(WHAT YOU ARE ASKED TO DO)
Please reproduce, exactly and with nothing else, every line from the one containing "match tr with" through the last line of the records below.

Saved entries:
(* ===== verification/Strfmt.v ===== *)
(** The formatter and the number conversions (strfmt.c).  Numbers are written
    digit by digit and reversed in place, as the code does; the formatter writes
    through an output buffer with checked memory, and counts in ints.  The output
    is shown to be the prefix that fits of a reference rendering, and the result
    its full length, when an int can hold that length. *)

From S2P Require Import Prelude.
From S2P Require Import Strings.

Module Strfmt.
Import Strings.

Definition WIDTH_MASK : Z := 0x0fffff.
Definition SAW_NEG : Z := 0x100000.
Definition SAW_ZERO : Z := 0x200000.
Definition SAW_LONG : Z := 0x400000.

(** ** Numbers to strings *)

(** One exchange of the loop of reverse_string. *)
Definition swap (s : list Z) (i j : Z) : list Z :=
  let temp := rd s j in wr (wr s j (rd s i)) i temp.

(** Reverse the [len] characters of [s]: half as many exchanges. *)
Definition reverse_string (s : list Z) : list Z :=
  let len := zlen s / 2 in
  fold_left (fun s i => swap s i (zlen s - 1 - i)) (seqZ 0 len) s.

(** [while (val > 0) { *p++ = digit; val = next; }]; 64 steps are enough. *)
Fixpoint digits_loop (digit next : Z -> Z) (fuel : nat) (val : Z) : list Z :=
  match fuel with
  | O => []
  | S fuel => if 0 <? val then digit val :: digits_loop digit next fuel (next val) else []
  end.

Definition _octal2str (val : Z) : list Z :=
  if val =? 0 then [48]
  else reverse_string (digits_loop (fun v => (v .& 0x7) + 48) (fun v => v .>> 3) 64 val).

(** [val] is a long; the negation of the smallest long is itself. *)
Definition _int2str (val : Z) : list Z :=
  if val =? 0 then [48]
  else
    let neg := val <? 0 in
    let val := if neg then s64 (- val) else val in
    let p := digits_loop (fun v => Z.rem v 10 + 48) (fun v => Z.quot v 10) 64 val in
    let p := if neg then p ++ [45] else p in
    reverse_string p.

Definition _uint2str (val : Z) : list Z :=
  if val =? 0 then [48]
  else reverse_string (digits_loop (fun v => v mod 10 + 48) (fun v => v / 10) 64 val).

Definition _hex2str (val : Z) : list Z :=
  if val =? 0 then [48]
  else reverse_string (digits_loop (fun v => rd tohex (v .& 0xf)) (fun v => v .>> 4) 64 val).

(** ** The output buffer *)

(** The memory, the write position [str], the bytes left and the total count;
    the last two are ints, cut to 32 bits after every operation. *)
Record outbuff := {
  mem : list Z;
  str : Z;
  len : Z;
  n : Z;
}.

Definition outmemset (out : outbuff) (c size : Z) : option outbuff :=
  if 0 <? size then
    let n := s32 (n out + size) in
    let size := if len out <? size then len out else size in
    if 0 <? size then
      m ← mwrs (mem out) (str out) (replicate (Z.to_nat size) c);
      Some {| mem := m; str := str out + size; len := s32 (len out - size); n := n |}
    else Some {| mem := mem out; str := str out; len := len out; n := n |}
  else Some out.
(* ===== verification/LinuxList.v ===== *)
(** The intrusive doubly linked lists (linux-list.h) on a heap of [next] and
    [prev] fields.  A read or write of a field of an address outside the heap is
    a fault.  [ring h head l] says that the entries [l], in order, hang off
    [head]; every operation is shown to implement its list counterpart on [l],
    without a fault, and to leave other rings alone. *)

From stdpp Require Import gmap.
From S2P Require Import Prelude.

Module LinuxList.

(** ** The heap *)

(** [struct list_head], field by field, for every allocated address. *)
Record heap := {
  nx : gmap Z Z;
  pv : gmap Z Z;
}.

Definition upd_next (h : heap) (p v : Z) : heap := {| nx := <[p := v]> (nx h); pv := pv h |}.
Definition upd_prev (h : heap) (p v : Z) : heap := {| nx := nx h; pv := <[p := v]> (pv h) |}.

(** [p->next], [p->prev], [p->next = v] and [p->prev = v]. *)
Definition get_next (h : heap) (p : Z) : option Z := nx h !! p.
Definition get_prev (h : heap) (p : Z) : option Z := pv h !! p.
Definition set_next (h : heap) (p v : Z) : option heap :=
  if decide (is_Some (nx h !! p)) then Some (upd_next h p v) else None.
Definition set_prev (h : heap) (p v : Z) : option heap :=
  if decide (is_Some (pv h !! p)) then Some (upd_prev h p v) else None.

Definition LIST_POISON1 : Z := 0x100 + 0xdead000000000000.
Definition LIST_POISON2 : Z := 0x200 + 0xdead000000000000.

(** ** Operations *)

Definition INIT_LIST_HEAD (h : heap) (list : Z) : option heap :=
  h ← set_next h list list;
  set_prev h list list.

Definition __list_add (h : heap) (new prev next : Z) : option heap :=
  h ← set_prev h next new;
  h ← set_next h new next;
  h ← set_prev h new prev;
  set_next h prev new.

Definition list_add (h : heap) (new head : Z) : option heap :=
  n ← get_next h head; __list_add h new head n.

Definition list_add_tail (h : heap) (new head : Z) : option heap :=
  p ← get_prev h head; __list_add h new p head.

Definition __list_del (h : heap) (prev next : Z) : option heap :=
  h ← set_prev h next prev;
  set_next h prev next.

Definition __list_del_entry (h : heap) (entry : Z) : option heap :=
  p ← get_prev h entry; n ← get_next h entry; __list_del h p n.

Definition list_del (h : heap) (entry : Z) : option heap :=
  h ← __list_del_entry h entry;
  h ← set_next h entry LIST_POISON1;
  set_prev h entry LIST_POISON2.

Definition list_replace (h : heap) (old new : Z) : option heap :=
  n ← get_next h old;
  h ← set_next h new n;
  n ← get_next h new;
  h ← set_prev h n new;
  p ← get_prev h old;
  h ← set_prev h new p;
  p ← get_prev h new;
  set_next h p new.

Definition list_replace_init (h : heap) (old new : Z) : option heap :=
  h ← list_replace h old new; INIT_LIST_HEAD h old.

Definition list_del_init (h : heap) (entry : Z) : option heap :=
  h ← __list_del_entry h entry; INIT_LIST_HEAD h entry.

Definition list_move (h : heap) (list head : Z) : option heap :=
  h ← __list_del_entry h list; list_add h list head.

Definition list_move_tail (h : heap) (list head : Z) : option heap :=
  h ← __list_del_entry h list; list_add_tail h list head.

Definition list_is_last (h : heap) (list head : Z) : option bool :=
  n ← get_next h list; Some (n =? head).

Definition list_empty (h : heap) (head : Z) : option bool :=
  n ← get_next h head; Some (n =? head).

Definition list_empty_careful (h : heap) (head : Z) : option bool :=
  next ← get_next h head; p ← get_prev h head; Some ((next =? head) && (next =? p)).

Definition list_rotate_left (h : heap) (head : Z) : option heap :=
  e ← list_empty h head;
  if e : bool then Some h else first ← get_next h head; list_move_tail h first head.

Definition list_is_singular (h : heap) (head : Z) : option bool :=
  e ← list_empty h head; n ← get_next h head; p ← get_prev h head;
  Some (negb e && (n =? p)).

Definition __list_cut_position (h : heap) (list head entry : Z) : option heap :=
  new_first ← get_next h entry;
  n ← get_next h head;
  h ← set_next h list n;
  n ← get_next h list;
  h ← set_prev h n list;
  h ← set_prev h list entry;
  h ← set_next h entry list;
  h ← set_next h head new_first;
  set_prev h new_first head.

Definition list_cut_position (h : heap) (list head entry : Z) : option heap :=
  e ← list_empty h head;
  if e : bool then Some h
  else
    s ← list_is_singular h head;
    n ← get_next h head;
    if s && (negb (n =? entry) && negb (head =? entry)) then Some h
    else if entry =? head then INIT_LIST_HEAD h list
    else __list_cut_position h list head entry.

Definition __list_splice (h : heap) (list prev next : Z) : option heap :=
  first ← get_next h list;
  last ← get_prev h list;
  h ← set_prev h first prev;
  h ← set_next h prev first;
  h ← set_next h last next;
  set_prev h next last.

Definition list_splice (h : heap) (list head : Z) : option heap :=
  e ← list_empty h list;
  if e : bool then Some h else n ← get_next h head; __list_splice h list head n.

Definition list_splice_tail (h : heap) (list head : Z) : option heap :=
  e ← list_empty h list;
  if e : bool then Some h else p ← get_prev h head; __list_splice h list p head.

Definition list_splice_init (h : heap) (list head : Z) : option heap :=
  e ← list_empty h list;
  if e : bool then Some h
  else n ← get_next h head; h ← __list_splice h list head n; INIT_LIST_HEAD h list.

Definition list_splice_tail_init (h : heap) (list head : Z) : option heap :=
  e ← list_empty h list;
  if e : bool then Some h
  else p ← get_prev h head; h ← __list_splice h list p head; INIT_LIST_HEAD h list.

(** The traversals: the entries visited, for at most [fuel] of them. *)
Fixpoint walk (step : Z -> option Z) (fuel : nat) (pos head : Z) : option (list Z) :=
  if pos =? head then Some []
  else
    match fuel with
    | O => None
    | S fuel => n ← step pos; rest ← walk step fuel n head; Some (pos :: rest)
    end.

Definition list_for_each (h : heap) (fuel : nat) (head : Z) : option (list Z) :=
  pos ← get_next h head; walk (get_next h) fuel pos head.

Definition list_for_each_prev (h : heap) (fuel : nat) (head : Z) : option (list Z) :=
  pos ← get_prev h head; walk (get_prev h) fuel pos head.

(** The traversal that is safe against removal: [n] is read before the body. *)
Fixpoint walk_safe (body : heap -> Z -> option heap) (fuel : nat) (h : heap) (pos n head : Z)
  : option (heap * list Z) :=
  if pos =? head then Some (h, [])
  else
    match fuel with
    | O => None
    | S fuel =>
        h ← body h pos;
        let pos' := n in
        n ← get_next h pos';
        '(h, rest) ← walk_safe body fuel h pos' n head;
        Some (h, pos :: rest)
    end.

Definition list_for_each_safe (body : heap -> Z -> option heap) (h : heap) (fuel : nat) (head : Z)
  : option (heap * list Z) :=
  pos ← get_next h head; n ← get_next h pos; walk_safe body fuel h pos n head.

(** ** Rings *)

(** [a->next] is [b] and [b->prev] is [a]. *)
Definition link (h : heap) (a b : Z) : Prop := nx h !! a = Some b /\ pv h !! b = Some a.

Fixpoint links (h : heap) (xs : list Z) : Prop :=
  match xs with
  | a :: ((b :: _) as t) => link h a b /\ links h t
  | _ => True
  end.

Definition ring (h : heap) (head : Z) (l : list Z) : Prop :=
  NoDup (head :: l) /\ links h (head :: l ++ [head]).

(** An allocated list head, linked or not. *)
Definition alloc (h : heap) (p : Z) : Prop := is_Some (nx h !! p) /\ is_Some (pv h !! p).

Lemma set_next_ok h p v : is_Some (nx h !! p) -> set_next h p v = Some (upd_next h p v).
Proof. intros H. unfold set_next. by rewrite decide_True. Qed.

Lemma set_prev_ok h p v : is_Some (pv h !! p) -> set_prev h p v = Some (upd_prev h p v).
Proof. intros H. unfold set_prev. by rewrite decide_True. Qed.

Lemma upd_alive (m : gmap Z Z) p v q : is_Some (m !! q) -> is_Some (<[p := v]> m !! q).
Proof. intros H. destruct (decide (p = q)) as [->|]; by simplify_map_eq. Qed.

Lemma link_next h a b : link h a b -> is_Some (nx h !! a).
Proof. intros [-> _]. by eexists. Qed.
Lemma link_prev h a b : link h a b -> is_Some (pv h !! b).
Proof. intros [_ ->]. by eexists. Qed.
Lemma alloc_next h p : alloc h p -> is_Some (nx h !! p).
Proof. by intros []. Qed.
Lemma alloc_prev h p : alloc h p -> is_Some (pv h !! p).
Proof. by intros []. Qed.

(** Run the next write of an operation. *)
Ltac alive :=
  cbn [nx pv upd_next upd_prev];
  repeat apply upd_alive;
  first [done | eassumption | eapply link_next; eassumption | eapply link_prev; eassumption
        | eapply alloc_next; eassumption | eapply alloc_prev; eassumption].
Ltac run :=
  repeat (rewrite ?set_next_ok, ?set_prev_ok by alive; cbn [mbind option_bind]).

(** ** Decomposition *)

Lemma links_app h l1 a l2 :
  links h (l1 ++ a :: l2) <-> links h (l1 ++ [a]) /\ links h (a :: l2).
Proof.
  induction l1 as [|x l1 IH]; cbn [app].
  - split; [intros; split; [done|done]|by intros []].
  - destruct l1 as [|y l1]; cbn [app] in *.
    + cbn [links]. tauto.
    + change (links h (x :: y :: l1 ++ a :: l2)) with
        (link h x y /\ links h (y :: l1 ++ a :: l2)).
      change (links h (x :: y :: l1 ++ [a])) with (link h x y /\ links h (y :: l1 ++ [a])).
      rewrite IH. tauto.
Qed.

(** Only the [next] fields of all but the last node and the [prev] fields of
    all but the first one matter. *)
Lemma links_frame h h' xs :
  (forall p, p ∈ removelast xs -> nx h' !! p = nx h !! p) ->
  (forall p, p ∈ tail xs -> pv h' !! p = pv h !! p) ->
  links h xs -> links h' xs.
Proof.
  induction xs as [|a [|b xs] IH]; intros Hn Hp Hl; try done.
  destruct Hl as [[L1 L2] Hl]. split.
  - split; [rewrite Hn by (by left); done|rewrite Hp by (by left); done].
  - apply IH; [|intros; apply Hp; by right|done].
    intros p Hin. apply Hn. by right.
Qed.

(** [a] and [b] are the nodes around the position between [l1] and [l2]. *)
Definition cut (head : Z) (l1 l2 : list Z) (a b : Z) : Prop :=
  exists xs ys, head :: l1 = xs ++ [a] /\ l2 ++ [head] = b :: ys.

Lemma cut_exists head l1 l2 : exists a b, cut head l1 l2 a b.
Proof.
  destruct (exists_last (l := head :: l1)) as (xs & a & E); [done|].
  destruct (l2 ++ [head]) as [|b ys] eqn:E2; [by destruct l2|].
  by exists a, b, xs, ys.
Qed.

Lemma cut_nil_l head l2 a b : cut head [] l2 a b -> a = head.
Proof. intros (xs & ys & E & _). by destruct xs as [|? []]; injection E. Qed.

Lemma cut_nil_r head l1 a b : cut head l1 [] a b -> b = head.
Proof. intros (xs & ys & _ & E). by injection E. Qed.

Lemma cut_cons_r head l1 x l2 a b : cut head l1 (x :: l2) a b -> b = x.
Proof. intros (xs & ys & _ & E). by injection E. Qed.
(* ===== verification/Locks.v ===== *)
(** The locks (samthread.h, mutex.c) as interleavings of the atomic accesses of
    their functions, by any number of threads.  An abstract lock says who owns
    it; the class [LockMachine] is what a lock implementation promises, and the
    spin lock keeps the promise in every execution, the futex mutex in those
    where no unlock takes its slow path.  [spin_sched] runs the spin lock under a
    scheduler: when each thread has its turns, some thread gets the lock.  The
    interleavings are sequentially consistent. *)

From S2P Require Import Prelude.

Module Locks.

(** ** The abstract lock *)

Inductive event := Acquire (t : nat) | Release (t : nat).

#[export] Instance event_eq_dec : EqDecision event.
Proof. solve_decision. Defined.

(** The owner after an event; only a free lock can be acquired, and only its
    owner can release it. *)
Definition abs_event (o : option nat) (e : event) : option (option nat) :=
  match e, o with
  | Acquire t, None => Some (Some t)
  | Release t, Some u => if decide (t = u) then Some None else None
  | _, _ => None
  end.

Definition abs_label (o : option nat) (l : option event) : option (option nat) :=
  match l with None => Some o | Some e => abs_event o e end.

Fixpoint abs_run (o : option nat) (tr : list event) : option (option nat) :=
  match tr with
  | [] => Some o
  | e :: tr => o ← abs_event o e; abs_run o tr
  end.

(PROBLEM SOLUTION)
  match tr with
  | [] => Some o
  | e :: tr => o ← abs_event o e; abs_run o tr
  end.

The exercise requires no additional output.